(** What the single-hotel procedure owes for a window: it returns the
    snapshots of the window's dates in ascending date order, one per date,
    built from the dictionary it collected; a date without an observation
    gets no price and is unavailable, and nothing is collected when
    navigation fails. *)
Definition window_returned (page : Page) (hotel : Hotel) (dates : list date) : Prop :=
  exists url,
    let calendar_days := collect_calendar_days page url (length dates) in
    let out := map (make_snapshot hotel calendar_days) (sorted Z.leb dates) in
    scrape_hotel_with_page page hotel dates = Ok out
    /\ map dateCheckin out = map (fun d => strftime d DATE_FMT) (sorted Z.leb dates)
    /\ sorted Z.leb dates ≡ₚ dates
    /\ StronglySorted Z.lt (sorted Z.leb dates)
    /\ NoDup (map dateCheckin out)
    /\ length out = length dates
    /\ (forall d, calendar_days !! strftime d DATE_FMT = None ->
          make_snapshot hotel calendar_days d = unavailable_snapshot hotel d)
    /\ (calendar_days = ∅ ->
          out = map (unavailable_snapshot hotel) (sorted Z.leb dates))
    /\ (is_ok (goto page url) = false -> calendar_days = ∅)
    /\ (is_ok (open_calendar page url) = false -> calendar_days = ∅)
    /\ (nothing_extracted page -> calendar_days = ∅).

(** The snapshots a hotel contributes to the run: its list on success,
    nothing on failure. *)
Definition snapshots_or_nil (r : Result (list Snapshot)) : list Snapshot :=
  match r with
  | Ok snapshots => snapshots
  | Raise _ => []
  end.

(** The outcome of the hotel of rank [i] under strategy 2. *)
Definition shared_one (browser : Browser) (dates : list date) (hotel : Hotel) (i : nat)
  : Result (list Snapshot) :=
  page ← (if (1 <? i)%nat then context_new_page browser i else Ok (page browser));
  scrape_hotel_with_page page hotel dates.

End Scraper.

(* ===================================================================== *)
(** ** Structured payload: search and merge *)
(* ===================================================================== *)

#[local] Unset Elimination Schemes.

(** A decoded JSON value. A mapping keeps its keys in document order, which is
    the order [dict.values()] iterates in; its keys are distinct. *)
Inductive json : Type :=
| JNull
| JBool (b : bool)
| JNum (q : Q)
| JStr (s : pystr)
| JList (items : list json)
| JDict (fields : list (pystr * json)).

#[local] Set Elimination Schemes.

Definition pystr_eqb (a b : pystr) : bool := bool_decide (a = b).

(** [key in d] *)
Definition has_key (key : pystr) (fields : list (pystr * json)) : bool :=
  existsb (fun kv => pystr_eqb kv.1 key) fields.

Exercise description = In full and without alteration, return the listing above.

Completed exercise =
(** What the single-hotel procedure owes for a window: it returns the
    snapshots of the window's dates in ascending date order, one per date,
    built from the dictionary it collected; a date without an observation
    gets no price and is unavailable, and nothing is collected when
    navigation fails. *)
Definition window_returned (page : Page) (hotel : Hotel) (dates : list date) : Prop :=
  exists url,
    let calendar_days := collect_calendar_days page url (length dates) in
    let out := map (make_snapshot hotel calendar_days) (sorted Z.leb dates) in
    scrape_hotel_with_page page hotel dates = Ok out
    /\ map dateCheckin out = map (fun d => strftime d DATE_FMT) (sorted Z.leb dates)
    /\ sorted Z.leb dates ≡ₚ dates
    /\ StronglySorted Z.lt (sorted Z.leb dates)
    /\ NoDup (map dateCheckin out)
    /\ length out = length dates
    /\ (forall d, calendar_days !! strftime d DATE_FMT = None ->
          make_snapshot hotel calendar_days d = unavailable_snapshot hotel d)
    /\ (calendar_days = ∅ ->
          out = map (unavailable_snapshot hotel) (sorted Z.leb dates))
    /\ (is_ok (goto page url) = false -> calendar_days = ∅)
    /\ (is_ok (open_calendar page url) = false -> calendar_days = ∅)
    /\ (nothing_extracted page -> calendar_days = ∅).

(** The snapshots a hotel contributes to the run: its list on success,
    nothing on failure. *)
Definition snapshots_or_nil (r : Result (list Snapshot)) : list Snapshot :=
  match r with
  | Ok snapshots => snapshots
  | Raise _ => []
  end.

(** The outcome of the hotel of rank [i] under strategy 2. *)
Definition shared_one (browser : Browser) (dates : list date) (hotel : Hotel) (i : nat)
  : Result (list Snapshot) :=
  page ← (if (1 <? i)%nat then context_new_page browser i else Ok (page browser));
  scrape_hotel_with_page page hotel dates.

End Scraper.

(* ===================================================================== *)
(** ** Structured payload: search and merge *)
(* ===================================================================== *)

#[local] Unset Elimination Schemes.

(** A decoded JSON value. A mapping keeps its keys in document order, which is
    the order [dict.values()] iterates in; its keys are distinct. *)
Inductive json : Type :=
| JNull
| JBool (b : bool)
| JNum (q : Q)
| JStr (s : pystr)
| JList (items : list json)
| JDict (fields : list (pystr * json)).

#[local] Set Elimination Schemes.

Definition pystr_eqb (a b : pystr) : bool := bool_decide (a = b).

(** [key in d] *)
Definition has_key (key : pystr) (fields : list (pystr * json)) : bool :=
  existsb (fun kv => pystr_eqb kv.1 key) fields.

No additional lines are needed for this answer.